# Tutorial IV: Trials, Warm-up & Cool-down¶

In Tutorials I-III we investigated one run of a simulation of a bank. Before we draw any conclusions about the behaviour of the bank, there are three things we should consider:

Our original description of the bank described it as open 24/7. This means the bank would never start from an empty state, as our simulation does.

Those customers left inside the system at the end of the run: their records were not collected, despite spending time in the system during the observation period.

Does that single run of our simulation really reflect reality? Were our results simply a fluke? An extreme case?

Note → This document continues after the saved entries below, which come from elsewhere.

(* ===== verification/LazyAlloc.v ===== *)
(** * Demand allocation is invisible

    The ownership invariant of physical pages over the free list and a set of
    page tables, the user's view of an address space (a reserved page reads as
    zeros), and the theorems about [kalloc]/[kfree], [reservessuvm] /
    [sys_ssualloc], [allocssupage] and the page-fault handler of [Vm]. *)

From S2P Require Import Prelude Vm.

(** what a physical page is used for *)
Inductive kind : Type :=
| Free
| Dir (d : Z)              (** the page directory [d] *)
| Tab (d i : Z)            (** the page table of entry [i] of [d] *)
| Frame (d p : Z)          (** user page [p] of [d] *)
| Detached.                (** handed out by [kalloc], not yet mapped *)

Definition own_set (v : Z) (k : kind) (own : Z -> kind) : Z -> kind := fun x => if x =? v then k else own x.

Lemma own_set_same v k own : own_set v k own v = k.
Proof. unfold own_set. by rewrite Z.eqb_refl. Qed.
Lemma own_set_ne v k own x : x <> v -> own_set v k own x = own x.
Proof. intros. unfold own_set. by destruct (Z.eqb_spec x v). Qed.

Fixpoint chain (m : Z -> Z) (r : Z) (l : list Z) : Prop :=
  match l with
  | [] => r = 0
  | x :: l' => r = x /\ chain m (rd32 m x) l'
  end.

Definition npages : Z := KERNBASE / PGSIZE.

Section LazyAlloc.
Context `{Layout}.

Definition pde_addr (d va : Z) : Z := d + 4 * PDX va.
Definition pde_of (m : Z -> Z) (d i : Z) : Z := rd32 m (d + 4 * i).
Definition tab_of (m : Z -> Z) (d i : Z) : Z := P2V (PTE_ADDR (pde_of m d i)).

(** the entry for [va]; a missing page table reads as an empty one *)
Definition vpte (m : Z -> Z) (d va : Z) : Z :=
  if has (pde_of m d (PDX va)) PTE_P then rd32 m (tab_of m d (PDX va) + 4 * PTX va) else 0.

(** the address [walkpgdir] returns *)
Definition pte_addr (m : Z -> Z) (d va : Z) : Z :=
  if has (pde_of m d (PDX va)) PTE_P then tab_of m d (PDX va) + 4 * PTX va else 0.

Definition is_user (va : Z) : Prop := 0 <= va < KERNBASE.

Record vm_inv (own : Z -> kind) (fl : list Z) (ds : list Z) (s : mach) : Prop := {
  vi_chain : chain (mem s) (freelist s) fl;
  vi_nodup : NoDup fl;
  vi_free : forall x, x ∈ fl -> page_ok x /\ own x = Free;
  vi_dir : forall d, d ∈ ds -> page_ok d /\ own d = Dir d;
  vi_tab : forall d i, d ∈ ds -> 0 <= i < NPDENTRIES -> has (pde_of (mem s) d i) PTE_P = true ->
    page_ok (tab_of (mem s) d i) /\ own (tab_of (mem s) d i) = Tab d i;
  vi_frame : forall d va, d ∈ ds -> is_user va -> has (vpte (mem s) d va) PTE_P = true ->
    let v := P2V (PTE_ADDR (vpte (mem s) d va)) in page_ok v /\ own v = Frame d (va / PGSIZE)
}.

(** pages the free list and the page tables live in *)
Definition is_struct (k : kind) : Prop := match k with Frame _ _ | Detached => False | _ => True end.

Lemma page_word v i : page_ok v -> 0 <= i < 1024 -> (v + 4 * i) mod 4 = 0 /\ (v + 4 * i) - (v + 4 * i) mod PGSIZE = v.
Proof. intros (Hv & _). by apply word_in_page. Qed.

Lemma page_word0 v : page_ok v -> v mod 4 = 0 /\ v - v mod PGSIZE = v.
Proof. intros Hv. pose proof (page_word v 0 Hv ltac:(lia)) as Hw. by rewrite Z.mul_0_r, Z.add_0_r in Hw. Qed.

Lemma chain_agree P m m' r l :
  agree P m m' -> chain m r l -> (forall x, x ∈ l -> page_ok x /\ P x) -> chain m' r l.
Proof.
  intros Ha. revert r. induction l as [|x l IH]; intros r Hc Hl; cbn [chain] in *; [done|].
  destruct Hc as [-> Hc]. split; [done|]. destruct (Hl x ltac:(set_solver)) as [Hx HP].
  destruct (page_word0 x Hx) as [H4 Hp]. rewrite (agree_rd32 _ _ _ _ Ha) by (rewrite ?Hp; done).
  apply IH; [done|]. intros y Hy. apply Hl. set_solver.
Qed.

Lemma pde_agree P m m' d i : agree P m m' -> page_ok d -> P d -> 0 <= i < 1024 -> pde_of m' d i = pde_of m d i.
Proof.
  intros Ha Hd HP Hi. unfold pde_of. destruct (page_word d i Hd Hi) as [H4 Hp].
  apply (agree_rd32 _ _ _ _ Ha); [done | by rewrite Hp].
Qed.

Lemma vpte_agree P m m' d va :
  agree P m m' -> page_ok d -> P d ->
  (has (pde_of m d (PDX va)) PTE_P = true -> page_ok (tab_of m d (PDX va)) /\ P (tab_of m d (PDX va))) ->
  vpte m' d va = vpte m d va /\ pte_addr m' d va = pte_addr m d va.
Proof.
  intros Ha Hd HP Ht. pose proof (PDX_range va). pose proof (PTX_range va).
  unfold vpte, pte_addr, tab_of in *. rewrite (pde_agree _ _ _ _ _ Ha) by done.
  destruct (has (pde_of m d (PDX va)) PTE_P); [|done]. destruct (Ht eq_refl) as [Ht1 Ht2].
  split; [|done]. destruct (page_word _ (PTX va) Ht1) as [H4 Hp]; [lia|].
  apply (agree_rd32 _ _ _ _ Ha); [done | by rewrite Hp].
Qed.

(** a change that leaves every structural page alone keeps the invariant *)
Lemma vm_inv_agree own fl ds s s' P :
  vm_inv own fl ds s -> agree P (mem s) (mem s') -> freelist s' = freelist s ->
  (forall x, is_struct (own x) -> P x) ->
  vm_inv own fl ds s' /\ (forall d va, d ∈ ds -> vpte (mem s') d va = vpte (mem s) d va).
Proof.
  intros [C N F D T Fr] Ha Ef HP.
  assert (forall x k, own x = k -> is_struct k -> P x) as HP' by (intros x k <-; auto).
  assert (forall d i, d ∈ ds -> 0 <= i < 1024 -> pde_of (mem s') d i = pde_of (mem s) d i) as Hpde.
  { intros d i Hd Hi. destruct (D d Hd) as [D1 D2]. by eapply (pde_agree P); eauto; eapply HP'. }
  assert (forall d va, d ∈ ds -> vpte (mem s') d va = vpte (mem s) d va) as Hv.
  { intros d va Hd. destruct (D d Hd) as [D1 D2]. eapply (vpte_agree P); eauto; [by eapply HP'|].
    intros Hp. destruct (T d (PDX va) Hd (PDX_range va) Hp) as [T1 T2]. split; [done|]. by eapply HP'. }
  split; [|done]. split; try done.
  - rewrite Ef. eapply chain_agree; [exact Ha | done|]. intros x Hx. destruct (F x Hx). split; [done|]. by eapply HP'.
  - intros d i Hd Hi Hp. unfold tab_of. rewrite !Hpde in * by done. by apply T.
  - intros d va Hd Hu Hp. rewrite !Hv in * by done. by apply Fr.
Qed.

These three concerns can be addressed with warm-up, cool-down, and trials respectively. A full explanation of these can be found here.

**Warm-up:**Simulate the system for some time before the beginning of the observation period, such that the system is non-empty and ‘in the swing of it’ by the time the observation period begins. Only collect results from the beginning of the observation period.**Cool-down:**Simulate the system for some time after the end of the observation period, such that no concerned customers are stuck in the simulation when results collection happens. Only collect results until the end of the observation period.**Trials:**Simulate the system many times with different random number streams (different seeds). Keep all interested results from all trials, so that we may take averages and confidence intervals.

Let’s define our bank by creating our Network object:

```
>>> import ciw
>>> N = ciw.create_network(
... arrival_distributions=[ciw.dists.Exponential(rate=0.2)],
... service_distributions=[ciw.dists.Exponential(rate=0.1)],
... number_of_servers=[3]
... )
```

For simplicity, we will be concerned with finding the mean waiting time only. We’ll run 10 simulations in a loop, and take a warm-up time and a cool-down time of 100 time units. Therefore each trial we will run for 1 day + 200 minutes (1640 minutes):

```
>>> average_waits = []
>>> for trial in range(10):
... ciw.seed(trial)
... Q = ciw.Simulation(N)
... Q.simulate_until_max_time(1640)
... recs = Q.get_all_records()
... waits = [r.waiting_time for r in recs if r.arrival_date > 100 and r.arrival_date < 1540]
... mean_wait = sum(waits) / len(waits)
... average_waits.append(mean_wait)
```

The list `average_waits`

will now contain ten numbers, the mean waiting time from each of the trials.
Notice that we set a different seed every time, so each trial will yield different results:

```
>>> average_waits
[3.91950..., 4.34163..., 4.61779..., 5.33537..., 5.06224..., 2.90274..., 4.93209..., 17.95093128538666, 4.06136..., 3.14126...]
```

We can see that the range of waits are quite high, between 1.6 and 7.5. This shows that running a single trial wouldn’t have given us a very confident answer. We can take the mean result over the trials to get a more confident answer:

```
>>> sum(average_waits) / len(average_waits)
5.62649...
```

Using Ciw, we have found that on average customers wait 5.62 minutes in the queue at the bank. What would happen if we added an extra server? Let’s repeat the analysis with 4 servers:

```
>>> N = ciw.create_network(
... arrival_distributions=[ciw.dists.Exponential(rate=0.2)],
... service_distributions=[ciw.dists.Exponential(rate=0.1)],
... number_of_servers=[4]
... )
>>> average_waits = []
>>> for trial in range(10):
... ciw.seed(trial)
... Q = ciw.Simulation(N)
... Q.simulate_until_max_time(1640)
... recs = Q.get_all_records()
... waits = [r.waiting_time for r in recs if r.arrival_date > 100 and r.arrival_date < 1540]
... mean_wait = sum(waits) / len(waits)
... average_waits.append(mean_wait)
>>> sum(average_waits) / len(average_waits)
0.79868...
```

By adding an extra server, we can reduce waits from an average 5.62 minutes to 0.79 minutes! Well done, you have just run your first what-if scenario! What-if scenarios allow us to use simulation to see if expensive changes to the system are beneficial, without actually implementing those expensive changes.